先日の「自動信号機102号」で久しぶりに鉄道ミステリとNゲージモデルの話を書きましたが、あれから読み返してみたらまだ取り上げられる題材が僅かながら残っていたのでいくつか紹介したいとおもいます。
今回は徳間文庫版「殺しのダイヤグラム」所収の多岐川恭作「グリーン寝台車の客」から
長崎から東京に向かう「さくら」のグリーン寝台車内で発生した殺人事件。
その顛末を「同じさくらの車内にいた十数人の乗客や職員の証言調書を羅列して行く中で最後に犯人を浮かび上がらせて行く」という形式が斬新かつ特徴的な一作です。
実はここに出てくる殺人そのものは特にどうという事のない普通の殺人(ってこの言い方自体が変)な上に読者と推理比べをするのが目的の短編でもないのでトリックらしいトリックもないのですが、それをここまでグイグイと引き込ませる構成。
証言の積み重ねだけで犯人の行動はもとよりその背景や動機までも浮き上がらせるというのは短編としては秀逸なアイデアでした。
さて、本作が上梓されたのは昭和51年。
舞台となる「さくら」も20系から14系に切り替わった前後の時期に当たります。
ブルートレインが昭和47年の寝台急行「きたぐに」の列車火災事故の影響で、出火の恐れがある(実際はきたぐにの事故ではエンジンではなく食堂車の配線の不手際の可能性が高いのだそうですが)分散電源のエンジンを廃し集中電源の24系が主流になっていた時期です。
後のブルートレインブームの折の主役は24系25型でしたが、当時の「さくら」は14系が主流でした。
というのも集中方式では途中で行き先が二方向に分かれる分割併合運用が困難(というより金がかかって面倒)なためで、長崎と佐世保のふたつの目的地を持つさくらには分散電源の14系の方が適していた事情もあります。
その14系も後に火災対策を施した14系15形にバージョンアップして比較的最近まで活躍していたのはご存じの通りです。

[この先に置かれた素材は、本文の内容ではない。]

Definition base64url_decode (text : str) : outcome (list Z) :=
  if bool_decide (is_Some (find_char "=" text)) then
    Throw (InvalidArgument "base64url input must not be padded")
  else if Z.of_nat (length text) mod 4 =? 1 then Throw (InvalidArgument "invalid base64url length")
  else b64_loop text 0 0 [].

(** ** base32 *)

Definition kBase32Alphabet : str := "ABCDEFGHIJKLMNOPQRSTUVWXYZ234567".
Definition b32_char (i : Z) : ascii := nth (Z.to_nat i) kBase32Alphabet nul.

(** [while (bits_left >= 5) { bits_left -= 5; push(...) }]; fuel: at most two
    groups are pending after a byte. *)
Fixpoint b32_emit (fuel : nat) (buffer bits_left : Z) (out : str) : Z * str :=
  match fuel with
  | O => (bits_left, out)
  | S fuel' =>
      if bits_left >=? 5 then
        b32_emit fuel' buffer (bits_left - 5)
          (out ++ [b32_char (Z.land (Z.shiftr buffer (bits_left - 5)) 0x1F)])
      else (bits_left, out)
  end.

Fixpoint b32_encode_loop (data : list Z) (buffer bits_left : Z) (out : str) : str :=
  match data with
  | [] => if bits_left >? 0
          then out ++ [b32_char (Z.land (swrap32 (Z.shiftl buffer (5 - bits_left))) 0x1F)] else out
  | byte :: data' =>
      let buffer := Z.lor (swrap32 (Z.shiftl buffer 8)) byte in
      let '(bits_left, out) := b32_emit 3 buffer (bits_left + 8) out in
      b32_encode_loop data' buffer bits_left out
  end.

Definition base32_encode (data : list Z) : str := b32_encode_loop data 0 0 [].

Fixpoint b32_decode_loop (input : str) (buffer bits_left : Z) (out : list Z) : outcome (list Z) :=
  match input with
  | [] => Ok out
  | raw :: input' =>
      if (raw == "="%char) || (raw == " "%char) || (raw == "-"%char) then
        b32_decode_loop input' buffer bits_left out
      else
        match find_char (toupper raw) kBase32Alphabet with
        | None => Throw (InvalidArgument "invalid base32 character in TOTP secret")
        | Some pos =>
            let buffer := Z.lor (swrap32 (Z.shiftl buffer 5)) (Z.of_nat pos) in
            let bits_left := bits_left + 5 in
            if bits_left >=? 8 then
              b32_decode_loop input' buffer (bits_left - 8)
                (out ++ [wrap8 (Z.land (Z.shiftr buffer (bits_left - 8)) 0xFF)])
            else b32_decode_loop input' buffer bits_left out
        end
  end.

Definition base32_decode (input : str) : outcome (list Z) := b32_decode_loop input 0 0 [].

(** ** Hexadecimal *)

Definition hex_digits : str := "0123456789abcdef".
Definition hex_char (i : Z) : ascii := nth (Z.to_nat i) hex_digits nul.

Definition to_hex (data : list Z) : str :=
  flat_map (fun b => [hex_char (Z.shiftr b 4); hex_char (Z.land b 0x0F)]) data.

Definition hex_val (c : ascii) : option Z :=
  let v := byte_of c in
  if (48 <=? v) && (v <=? 57) then Some (v - 48)
  else if (97 <=? v) && (v <=? 102) then Some (v - 87)
  else if (65 <=? v) && (v <=? 70) then Some (v - 55)
  else None.

Fixpoint scan_hex (s : str) (acc : Z) : Z :=
  match s with
  | c :: s' => match hex_val c with Some d => scan_hex s' (acc * 16 + d) | None => acc end
  | [] => acc
  end.

(** [std::stoi(s, nullptr, 16)] on text short enough not to overflow: blanks,
    a sign, an optional 0x before a digit, then at least one digit. *)
Definition stoi16 (s : str) : outcome Z :=
  let s1 := drop_while isspace s in
  let '(sign, s2) := match s1 with
                     | "-"%char :: r => (-1, r)
                     | "+"%char :: r => (1, r)
                     | _ => (1, s1)
                     end in
  let s3 := match s2 with
            | "0"%char :: x :: d :: r =>
                if ((x == "x"%char) || (x == "X"%char)) && bool_decide (is_Some (hex_val d)) then d :: r else s2
            | _ => s2
            end in
  match s3 with
  | c :: _ => match hex_val c with
              | Some _ => Ok (sign * scan_hex s3 0)
              | None => Throw (InvalidArgument "stoi")
              end
  | [] => Throw (InvalidArgument "stoi")
  end.

Fixpoint from_hex (hex : str) : outcome (list Z) :=
  match hex with
  | a :: b :: rest =>
      v ← stoi16 [a; b];
      l ← from_hex rest;
      mret (wrap8 v :: l)
  | _ => Ok []
  end.

(** ** base64url round trip *)

Lemma in_width_forallb n (P : Z -> bool) x :
  in_width n x -> forallb (fun i => P (Z.of_nat i)) (seq 0 (2 ^ n)) = true -> P x = true.
Proof.
  unfold in_width. intros Hx H. rewrite forallb_forall in H.
  assert (x < Z.of_nat (2 ^ n)) by (rewrite Nat2Z.inj_pow; lia).
  rewrite <- (Z2Nat.id x) by lia. apply H, in_seq. lia.
Qed.

Definition decodes_back (v : Z) : bool :=
  (decode_value (b64_char v) =? v) && negb (bool_decide (b64_char v = "="%char)).

Lemma decodes_back_all : forallb (fun i => decodes_back (Z.of_nat i)) (seq 0 (2 ^ 6)) = true.
Proof. vm_compute. reflexivity. Qed.

Lemma decode_value_char v : in_width 6 v -> decode_value (b64_char v) = v /\ b64_char v <> "="%char.
Proof.
  intros Hv. pose proof (in_width_forallb 6 decodes_back v Hv decodes_back_all) as H.
  unfold decodes_back in H. case_bool. done.
Qed.

Definition pad_bits (r : list bool) : Prop := (length r < 6)%nat /\ Forall (fun b => b = false) r.

Lemma land63_width b k : in_width 6 (Z.land (Z.shiftr b k) 0x3F).
Proof. apply (width_shiftr 6). Qed.
Lemma land63_width0 b : in_width 6 (Z.land b 0x3F).
Proof. rewrite <- (Z.shiftr_0_r b). apply land63_width. Qed.

(** The top groups of a 24-bit chunk. *)
Lemma chunk_bits chunk :
  to_bits 24 chunk =
  to_bits 6 (Z.land (Z.shiftr chunk 18) 0x3F) ++ to_bits 6 (Z.land (Z.shiftr chunk 12) 0x3F) ++
  to_bits 6 (Z.land (Z.shiftr chunk 6) 0x3F) ++ to_bits 6 (Z.land chunk 0x3F).
Proof.
  pose proof (to_bits_take 18 6 chunk) as E1. pose proof (to_bits_take 12 6 chunk) as E2.
  pose proof (to_bits_take 6 6 chunk) as E3. pose proof (to_bits_land 6 chunk) as E4.
  change (6 + 18)%nat with 24%nat in E1. change (6 + 12)%nat with 18%nat in E2.
  change (6 + 6)%nat with 12%nat in E3. rewrite E1, E2, E3, <- E4 at 1. done.
Qed.

Lemma chunk3_bits a b c :
  byte_val a -> byte_val b -> byte_val c ->
  to_bits 24 (Z.lor (Z.lor (Z.shiftl a 16) (Z.shiftl b 8)) c) = to_bits 8 a ++ to_bits 8 b ++ to_bits 8 c.
Proof.
  intros Ha Hb Hc.
  replace (Z.lor (Z.shiftl a 16) (Z.shiftl b 8)) with (Z.shiftl (Z.lor (Z.shiftl a 8) b) 8)
    by (rewrite Z.shiftl_lor, Z.shiftl_shiftl by lia; done).
  rewrite (to_bits_push 16 8) by done. rewrite (to_bits_push 8 8) by done. by rewrite <- app_assoc.
Qed.

Lemma list_ind3 {A} (P : list A -> Prop) :
  P [] -> (forall a, P [a]) -> (forall a b, P [a; b]) ->
  (forall a b c l, P l -> P (a :: b :: c :: l)) -> forall l, P l.
Proof.
  intros H0 H1 H2 H3 l.
  enough (P l /\ (forall a, P (a :: l)) /\ (forall a b, P (a :: b :: l))) by tauto.
  induction l as [|x l (? & ? & ?)]; split_and!; auto.
Qed.

Lemma base64url_encode_bits data :
  Forall byte_val data ->
  exists vs r, base64url_encode data = map b64_char vs /\ Forall (in_width 6) vs /\
    bits_of 6 vs = bits_of 8 data ++ r /\ pad_bits r.
Proof.
  induction data as [|a|a b|a b c l IH] using list_ind3; intros Hd.
  - exists [], []. split_and!; [done|constructor|done|split; [simpl; lia|constructor]].
  - apply Forall_cons in Hd as [Ha _]. set (chunk := Z.shiftl a 16).
    exists [Z.land (Z.shiftr chunk 18) 0x3F; Z.land (Z.shiftr chunk 12) 0x3F], (repeat false 4).
    split_and!; [done|repeat (constructor; [apply land63_width|]); constructor| |split; [simpl; lia|by repeat constructor]].
    assert (to_bits 24 chunk = to_bits 8 a ++ repeat false 16) as E.
    { replace chunk with (Z.lor (Z.lor (Z.shiftl a 16) (Z.shiftl 0 8)) 0)
        by (unfold chunk; by rewrite Z.shiftl_0_l, !Z.lor_0_r).
      rewrite chunk3_bits; [done|done|by vm_compute|by vm_compute]. }
    unfold bits_of. cbn [flat_map]. rewrite !app_nil_r. rewrite chunk_bits, app_assoc in E.
    change (repeat false 16) with (repeat false 4 ++ repeat false 12) in E. rewrite (app_assoc (to_bits 8 a)) in E.
    apply app_inj_1 in E as [E _]; [exact E|by rewrite !length_app, !length_to_bits].
  - apply Forall_cons in Hd as [Ha [Hb _]%Forall_cons]. set (chunk := Z.lor (Z.shiftl a 16) (Z.shiftl b 8)).
    exists [Z.land (Z.shiftr chunk 18) 0x3F; Z.land (Z.shiftr chunk 12) 0x3F; Z.land (Z.shiftr chunk 6) 0x3F],
      (repeat false 2).
    split_and!; [done|repeat (constructor; [apply land63_width|]); constructor| |split; [simpl; lia|by repeat constructor]].
    assert (to_bits 24 chunk = (to_bits 8 a ++ to_bits 8 b) ++ repeat false 8) as E.
    { replace chunk with (Z.lor chunk 0) by (by rewrite Z.lor_0_r). unfold chunk.
      rewrite chunk3_bits; [by rewrite <- app_assoc|done|done|by vm_compute]. }
    unfold bits_of. cbn [flat_map]. rewrite !app_nil_r.
    rewrite chunk_bits, (app_assoc (to_bits 6 _) (to_bits 6 _)), (app_assoc (_ ++ _) (to_bits 6 _)) in E.
    change (repeat false 8) with (repeat false 2 ++ repeat false 6) in E. rewrite (app_assoc _ (repeat false 2)) in E.
    apply app_inj_1 in E as [E _]; [by rewrite <- app_assoc in E|by rewrite !length_app, !length_to_bits].
  - apply Forall_cons in Hd as [Ha [Hb [Hc Hl]%Forall_cons]%Forall_cons].
    destruct (IH Hl) as (vs & r & Hvs & Hw & Hbits & Hr).
    set (chunk := Z.lor (Z.lor (Z.shiftl a 16) (Z.shiftl b 8)) c).
    exists (Z.land (Z.shiftr chunk 18) 0x3F :: Z.land (Z.shiftr chunk 12) 0x3F ::
            Z.land (Z.shiftr chunk 6) 0x3F :: Z.land chunk 0x3F :: vs), r.
    split_and!; [cbn [base64url_encode map]; by rewrite Hvs| | |done].
    + repeat (constructor; [first [apply land63_width|apply land63_width0]|]). done.
    + pose proof (chunk3_bits a b c Ha Hb Hc) as E. fold chunk in E. rewrite chunk_bits in E.
      apply (f_equal (fun l => l ++ bits_of 6 vs)) in E. rewrite Hbits in E at 2.
      unfold bits_of in *. cbn [flat_map]. rewrite <- !app_assoc in E. rewrite <- !app_assoc. exact E.
Qed.

(** The decoding loop reads the groups back as bytes. *)
Lemma b64_loop_bits vs n buffer out :
  Forall (in_width 6) vs -> (n < 8)%nat ->
  exists out' r, b64_loop (map b64_char vs) buffer (Z.of_nat n) out = Ok (out ++ out') /\
    Forall byte_val out' /\ (length r < 8)%nat /\
    to_bits n buffer ++ bits_of 6 vs = bits_of 8 out' ++ r.
Proof.
  intros Hvs. revert n buffer out. induction Hvs as [|v vs Hv Hvs IH]; intros n buffer out Hn.
  - exists [], (to_bits n buffer). rewrite !app_nil_r. split_and!; [done|constructor|by rewrite length_to_bits|done].
  - destruct (decode_value_char v Hv) as [Hdec _]. cbn [map b64_loop]. rewrite Hdec.
    assert ((v <? 0) = false) as -> by (unfold in_width in Hv; apply Z.ltb_ge; lia).
    set (buffer' := Z.lor (wrap32 (Z.shiftl buffer 6)) v).
    assert (to_bits (n + 6) buffer' = to_bits n buffer ++ to_bits 6 v) as Hpush.
    { apply (to_bits_push32 wrap32); [apply testbit_wrap32|lia|done]. }
    unfold bits_of. cbn [flat_map]. rewrite app_assoc, <- Hpush. rewrite Z.geb_leb.
    destruct (Z.leb_spec 8 (Z.of_nat n + 6)).
    + assert ((n + 6)%nat = (8 + (n - 2))%nat) as Hsplit by lia.
      replace (Z.of_nat n + 6 - 8) with (Z.of_nat (n - 2)) by lia.
      destruct (IH (n - 2)%nat buffer' (out ++ [wrap8 (Z.land (Z.shiftr buffer' (Z.of_nat (n - 2))) 0xFF)]))
        as (out' & r & Hloop & Hb & Hr & Hbits); [lia|].
      pose proof (width_shiftr 8 buffer' (Z.of_nat (n - 2))) as Hw.
      assert (wrap8 (Z.land (Z.shiftr buffer' (Z.of_nat (n - 2))) 0xFF) =
              Z.land (Z.shiftr buffer' (Z.of_nat (n - 2))) (Z.ones (Z.of_nat 8))) as Eb.
      { unfold wrap8. rewrite Z.mod_small; [done|]. exact Hw. }
      rewrite Eb in *. eexists (_ :: out'), r.
      split_and!; [by rewrite Hloop, <- app_assoc|by constructor|done|].
      unfold bits_of. cbn [flat_map]. rewrite Hsplit, to_bits_take, <- !app_assoc. f_equal.
      exact Hbits.
    + replace (Z.of_nat n + 6) with (Z.of_nat (n + 6)) by lia.
      destruct (IH (n + 6)%nat buffer' out) as (out' & r & Hloop & Hb & Hr & Hbits); [lia|].
      exists out', r. split_and!; done.
Qed.

Lemma base64url_encode_length data vs r :
  bits_of 6 vs = bits_of 8 data ++ r -> pad_bits r -> Z.of_nat (length vs) mod 4 <> 1.
Proof.
  intros H [Hr _] E. apply (f_equal length) in H. rewrite length_app, !length_bits_of in H.
  pose proof (Z.div_mod (Z.of_nat (length vs)) 4). lia.
Qed.

Lemma base64url_round_trip data : Forall byte_val data -> base64url_decode (base64url_encode data) = Ok data.
Proof.
  intros Hd. destruct (base64url_encode_bits data Hd) as (vs & r & -> & Hvs & Hbits & Hr).
  unfold base64url_decode. rewrite bool_decide_eq_false_2.
  2: { intros [i Hi]. unfold find_char in Hi. apply fmap_Some in Hi as ([j c] & Hj & _).
       apply list_find_Some in Hj as (Hj & <- & _). apply list_lookup_fmap_Some in Hj as (v & E & Hv).
       rewrite Forall_lookup in Hvs. destruct (decode_value_char v (Hvs _ _ Hv)) as [_ Hne]. congruence. }
  rewrite length_map. destruct (Z.eqb_spec (Z.of_nat (length vs) mod 4) 1) as [E|_].
  { by destruct (base64url_encode_length _ _ _ Hbits Hr). }
  destruct (b64_loop_bits vs 0 0 [] Hvs ltac:(lia)) as (out & r' & Hloop & Hout & Hr' & Hb).
  change (Z.of_nat 0) with 0 in Hloop. rewrite Hloop. f_equal. cbn [app].
  cbn [to_bits app] in Hb. rewrite Hbits in Hb. symmetry.
  eapply (bits_of_prefix_inj 8); [lia|done|done| |exact Hr'|exact Hb]. destruct Hr. lia.
Qed.

(** Any bytes survive base64url: the encoder's text is accepted by the
    decoder (no padding, a legal length, only alphabet characters) and decodes
    to exactly the bytes encoded. *)
Theorem base64url_decode_encode data :
  Forall byte_val data -> base64url_decode (base64url_encode data) = Ok data.
Proof. apply base64url_round_trip. Qed.

(** The decoder is not injective: bits after the last whole byte are dropped
    unchecked, so two different texts decode to the same bytes. *)
Example base64url_trailing_bits_ignored :
  base64url_decode "QQ" = Ok [65] /\ base64url_decode "QR" = Ok [65] /\ base64url_encode [65] = "QQ".
Proof. repeat split; vm_compute; reflexivity. Qed.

おそらく作中のさくらは15形になる前の最も原型に近い先頭部を持つ14系だったのではないかと私個人は勝手に推定しています。
14系のさくらはKATOが以前セットを出していた事があり、今でも時々中古を見かけます。
私もこれを買ったのですが、さくらというより同じ14系で編成されていた後期の「北星」をやりたかったから(厳密な仕様違いはこの際無視しますw)だったりします。
モデルはベッドを下した仕様で、窓からベッドの梯子類が見えるのはなかなかの細密感ですが夜だと大概の場合カーテンが下りている事も多いので人によっては余計なお世話に見えるかもしれないですね。
さて、今回本作を取り上げるきっかけとなったのは先日も紹介したTOMIXのEF65の存在があります。
実はファインサイズのEF65 500はこれまで持っておらず(KATOが1両ありましたが貨物用のFタイプ)今回の高崎機関区仕様がはじめてのモデルだったので、この機会にKATOの14系を牽かせてみようと思い立ったからです。
本当にその場の思いつきなのでヘッドマークすら付けていません。が、TOMIXの65が牽くKATOの14系というのはなかなか様になります。